Many Chinese scholars and students from mainland, including the authors of this article, had been together with him many times since the 1980s. C. C. Li attended almost every one of the routine working dinner hosted by the American Society of Geneticists in the US during the annual meeting of the ASHG. He generally did not talk about his own experiences, nor the past, but he always asked about and gave his own frank comments on what was happening in his motherland, demonstrating his passions and concerns for genetics in China. It is not difficult for many of us to testify that even his “complaints” were no more “serious” than those of our own.

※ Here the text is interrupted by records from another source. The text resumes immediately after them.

(** * Pumphouse temperature node: a shallow embedding of Pumphouse.ino

    The sketch is a single-threaded Arduino program.  Each call of [loop]
    supervises the mesh connection, services at most one pending TCP client
    and feeds the watchdog.  This file embeds [saveTemperature] and [loop]
    as executable functions and proves properties of the request
    classifier, the response writer, the connectivity supervisor and the
    watchdog discipline.

    Conventions.
    - Bytes are [ascii]; a byte string is a [list ascii]; [lit] turns a
      string literal into bytes.
    - The request buffer [buf] is a 400-byte array of automatic storage.
      It is modelled as a [list ascii] whose initial contents are an input
      of the model ([stale]): the sketch never initialises it and never
      writes a terminator after the bytes it reads.
    - A pointer into [buf] is an offset ([nat]); a possibly-null pointer is
      an [option nat].
    - Every array access that leaves its array, and every use of a null
      pointer, yields [Undefined]: the C program has no defined behaviour
      there.
    - [float] values are IEEE 754 binary32 numbers ([spec_float] with
      precision 24 and maximal exponent 128), the format of [float] and
      [double] on the AVR target.
    - The effects on the outside world (LED, radio, serial line, client,
      watchdog) are recorded, in order, in a trace of events. *)

From Stdlib Require Import ZArith Lia Ascii String DecimalString.
From Stdlib Require Import Floats.SpecFloat.
From stdpp Require Import base list.

(** ** Bytes and string literals *)

#[export] Instance ascii_eq_dec : EqDecision ascii := Ascii.ascii_dec.

Definition NUL : ascii := "000"%char.
Definition SP : ascii := " "%char.

Definition lit (s : string) : list ascii := list_ascii_of_string s.

Definition CRLF : list ascii := ["013"%char; "010"%char].

(** ** Results of C code that may leave defined behaviour *)

Inductive fault : Type :=
| OutOfBounds   (* an array is read or written outside its bounds *)
| NullPointer.  (* a null pointer is passed where a string is expected *)

Inductive result (A : Type) : Type :=
| Ok (a : A)
| Undefined (f : fault).
Arguments Ok {A} a.
Arguments Undefined {A} f.

#[export] Instance result_ret : MRet result := fun A a => Ok a.
#[export] Instance result_bind : MBind result := fun A B k m =>
  match m with
  | Ok a => k a
  | Undefined f => Undefined f
  end.

Definition defined {A} (r : result A) : bool :=
  match r with Ok _ => true | Undefined _ => false end.

(** ** Compile-time constants and tables (lines 16-60) *)

Definition HTTP_BUFFER_SIZE : Z := 400.
Definition MESH_CHECK_INTERVAL : Z := 15000.
Definition LED_PIN : Z := 4.

Definition DeviceAddress : Type := list Z.

Definition tempSensors : list DeviceAddress :=
  [ [0x28; 0xFF; 0xDD; 0x96; 0x36; 0x16; 0x03; 0xB9];
    [0x28; 0xB3; 0x8E; 0x4A; 0x07; 0x00; 0x00; 0xA8];
    [0x28; 0x0A; 0x62; 0xB8; 0x07; 0x00; 0x00; 0xB4] ]%Z.

Definition tempSensorNames : list (list ascii) :=
  [ lit "Lake Water: "; lit "Outside Air: "; lit "Intake Pipe: " ].

Inductive error : Type :=
| ERR_UNKNOWN
| ERR_BUF_OVERFLOW
| ERROR_NOT_TEMP_REQ
| ERROR_NOT_GET_REQ.

(** ** The C string functions used by [loop]

    [strstr], [strsep] and [strcmp] come from avr-libc.  They are modelled
    as left-to-right scans over the array they are handed; the scan stops
    at the first byte that decides the result, and a scan that runs off the
    end of the array is [Undefined OutOfBounds]. *)

(** Does [needle] start the byte sequence [l]?  The comparison stops at the
    first mismatch. *)
Fixpoint match_at (needle l : list ascii) : result bool :=
  match needle with
  | [] => Ok true
  | n :: ns =>
      match l with
      | [] => Undefined OutOfBounds
      | c :: cs => if (c =? n)%char then match_at ns cs else Ok false
      end
  end.

(** [strstr_from l needle p]: [l] is the array from offset [p] on. *)
Fixpoint strstr_from (l needle : list ascii) (p : nat) : result (option nat) :=
  match l with
  | [] => Undefined OutOfBounds
  | c :: l' =>
      if (c =? NUL)%char then Ok None
      else
        m ← match_at needle l;
        if m : bool then Ok (Some p) else strstr_from l' needle (S p)
  end.

Definition strstr (buf needle : list ascii) : result (option nat) :=
  strstr_from buf needle 0.

(** First delimiter or terminator at or after offset [q]; the flag tells
    which of the two was found. *)
Fixpoint find_delim (l : list ascii) (delim : ascii) (q : nat)
  : result (nat * bool) :=
  match l with
  | [] => Undefined OutOfBounds
  | c :: l' =>
      if (c =? NUL)%char then Ok (q, false)
      else if (c =? delim)%char then Ok (q, true)
      else find_delim l' delim (S q)
  end.

(** [strsep(&stringp, delim)] returns the array after the call, the new
    value of [stringp] and the returned token pointer. *)
Definition strsep (buf : list ascii) (stringp : option nat) (delim : ascii)
  : result (list ascii * option nat * option nat) :=
  match stringp with
  | None => Ok (buf, None, None)
  | Some p =>
      '(q, hit) ← find_delim (drop p buf) delim p;
      if hit : bool
      then Ok (<[q := NUL]> buf, Some (S q), Some p)
      else Ok (buf, None, Some p)
  end.

(** Is the string at the head of [l] equal to the literal [s]?  ([s] holds
    no terminator; the literal's own terminator is the [[]] case.) *)
Fixpoint strcmp_eq (l s : list ascii) : result bool :=
  match l with
  | [] => Undefined OutOfBounds
  | c :: l' =>
      match s with
      | [] => Ok (c =? NUL)%char
      | x :: s' => if (c =? x)%char then strcmp_eq l' s' else Ok false
      end
  end.

(** [strcmp(s1, lit) == 0] for a pointer [s1] into [buf]. *)
Definition strcmp (buf : list ascii) (s1 : option nat) (s : list ascii)
  : result bool :=
  match s1 with
  | None => Undefined NullPointer
  | Some a => strcmp_eq (drop a buf) s
  end.

(** ** Reading the request (lines 202-226) *)

Record request_state : Type := {
  rs_pending : list ascii;   (* bytes the client still holds *)
  rs_buf : list ascii;
  rs_idx : Z;
  rs_evalInput : bool;
  rs_error_type : error
}.

(** One turn of the [while] per pending byte.  [dataToRead] is initialised
    with the value of the comparison [client.waitAvailable() > 0], hence
    with 1 whenever the body runs, and [client.read] then takes one byte. *)
Fixpoint read_request (pending buf : list ascii) (idx : Z) : request_state :=
  match pending with
  | [] =>
      {| rs_pending := []; rs_buf := buf; rs_idx := idx;
         rs_evalInput := true; rs_error_type := ERR_UNKNOWN |}
  | b :: rest =>
      let dataToRead := 1%Z in
      if (dataToRead <=? HTTP_BUFFER_SIZE - idx)%Z
      then read_request rest (<[Z.to_nat idx := b]> buf) (idx + 1)
      else
        {| rs_pending := pending; rs_buf := buf; rs_idx := idx;
           rs_evalInput := false; rs_error_type := ERR_BUF_OVERFLOW |}
  end.

(** ** Classifying the request (lines 228-249) *)

Definition parse_request (buf : list ascii) : result (bool * error) :=
  gettype ← strstr buf (lit "GET");
  match gettype with
  | Some _ =>
      '(buf1, gettype1, _) ← strsep buf gettype SP;
      '(buf2, _, addr) ← strsep buf1 gettype1 SP;
      same ← strcmp buf2 addr (lit "/temp");
      if same : bool then Ok (true, ERR_UNKNOWN)
      else Ok (false, ERROR_NOT_TEMP_REQ)
  | None => Ok (false, ERROR_NOT_GET_REQ)
  end.

(** [transmit] and [error_type] after lines 202-249, for a client that
    delivers [pending] while [buf] holds [stale] on entry. *)
Definition classify (stale pending : list ascii) : result (bool * error) :=
  let rs := read_request pending stale 0 in
  if rs_evalInput rs then parse_request (rs_buf rs)
  else Ok (false, rs_error_type rs).

(** The five request outcomes of the specification, as the pair
    ([transmit], [error_type]) encodes them. *)
Inductive RequestOutcome : Type :=
| Serve | BufferOverflow | NotGetMethod | NotTempPath | Unknown.

Definition outcome_of (c : bool * error) : RequestOutcome :=
  match c with
  | (true, _) => Serve
  | (false, ERR_BUF_OVERFLOW) => BufferOverflow
  | (false, ERROR_NOT_GET_REQ) => NotGetMethod
  | (false, ERROR_NOT_TEMP_REQ) => NotTempPath
  | (false, ERR_UNKNOWN) => Unknown
  end.

(** ** Floating-point readings *)

Definition float : Type := spec_float.
Definition prec : Z := 24.
Definition emax : Z := 128.

(** The binary32 number nearest to [m * 2^e]. *)
Definition float_of (m e : Z) : float := binary_normalize prec emax m e false.

Definition fsub (x y : float) : float := SFsub prec emax x y.

(** The literal [0.9375] of line 168, that is 15/16. *)
Definition correction : float := float_of 15 (-4).

Definition is_finite (x : float) : bool :=
  match x with
  | S754_zero _ | S754_finite _ _ _ => true
  | S754_infinity _ | S754_nan => false
  end.

(** ** [dtostrf(val, 0, 5, fltStr)] (line 272)

    With width 0 and precision 5, avr-libc prints the sign, the integer
    part, a point and 5 digits, the magnitude being rounded to the nearest
    multiple of 10^-5; the special values print as [INF] and [NAN].  The
    destination [fltStr] has 10 bytes and also receives the terminator. *)

Definition minus (s : bool) : list ascii := if s then lit "-" else [].

Definition digit (d : Z) : ascii := ascii_of_N (Z.to_N (48 + d mod 10)).

Definition decimal (n : Z) : list ascii :=
  list_ascii_of_string (NilZero.string_of_uint (N.to_uint (Z.to_N n))).

(** The magnitude [m * 2^e] in units of 10^-5, rounded half up. *)
Definition scaled5 (m : positive) (e : Z) : Z :=
  let n := (Z.pos m * 100000)%Z in
  if (0 <=? e)%Z then (n * 2 ^ e)%Z
  else ((n + 2 ^ (- e - 1)) / 2 ^ (- e))%Z.

Definition fraction5 (q : Z) : list ascii :=
  [ digit (q / 10000); digit (q / 1000); digit (q / 100);
    digit (q / 10); digit q ]%Z.

Definition fixed5 (q : Z) : list ascii :=
  decimal (q / 100000) ++ lit "." ++ fraction5 (q mod 100000).

Definition dtostrf5 (val : float) : list ascii :=
  match val with
  | S754_nan => lit "NAN"
  | S754_infinity s => minus s ++ lit "INF"
  | S754_zero s => minus s ++ fixed5 0
  | S754_finite s m e => minus s ++ fixed5 (scaled5 m e)
  end.

Definition FLTSTR_SIZE : Z := 10.

Definition dtostrf (val : float) : result (list ascii) :=
  let s := dtostrf5 val in
  if (Z.of_nat (length s) <? FLTSTR_SIZE)%Z then Ok s
  else Undefined OutOfBounds.

(** ** Array access with the bounds of the C arrays *)

Definition index {A} (a : list A) (i : nat) : result A :=
  match a !! i with
  | Some x => Ok x
  | None => Undefined OutOfBounds
  end.

Definition store {A} (a : list A) (i : nat) (x : A) : result (list A) :=
  if (i <? length a)%nat then Ok (<[i := x]> a) else Undefined OutOfBounds.

(** [strcpy]/[strcat] into the 400-byte [buf]; the argument is the string
    already in [buf], the terminator needs one more byte. *)
Definition strcat (dst src : list ascii) : result (list ascii) :=
  if (Z.of_nat (length (dst ++ src)) <? HTTP_BUFFER_SIZE)%Z
  then Ok (dst ++ src)
  else Undefined OutOfBounds.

In the sense of science, we also have to admit that, most of the time, he was correct, even when expressed in his unique frankness and sharpness; for example, his sharp criticism on Lysenkoism and “eugenics”. How many of us would be able to confess that at least some of us did go “from the extreme left” (Lysenkoism to give up Mendelism) in the 1950s to “the extreme right” (eugenics to abuse Mendelism) in the 1980s as he criticized?

He did not just simply criticize us; he helped us. Let’s again take it as an example: No matter how he commented on it, he did help us with the translation of the Chinese version of the drafted Provisional Regulations on the Genetic Materials into English very carefully with many valuable and cordial suggestions. Now it could be said that he made great contribution to the English version of the Regulations (Chen and Tai, 1998).

It is also true that he did complain of the “official identification” of his “escaping” in “Li’s Defending Case”.

In a letter to Mr. Duzhuang Ye in August 1996, he wrote: “I don’t know if this conclusion is included in my personal documents”; “I personally feel that I should be rehabilitated. Even if this year I’m not rehabilitated, next year I’m not rehabilitated, in the end I should be rehabilitated; this should be inevitable”. He also said: “The past is past, the greatest pain in life is ‘separation and death’” (Guo, 2008).

In March 1997, he wrote another letter, as long as 17 pages, recollecting past events to Mr. Duzhuang Ye: “I wrote this letter for two days and fell into tears twice.” “There is a saying that the hero is not tearful, especially for an old man who has been through the vicissitudes of life for 85 years. Written for two days, fell two tears—its grievances, its pain, its sadness, its resentment was really touching (Ye, 1997).

May his soul rest in peace! He will live in our hearts forever.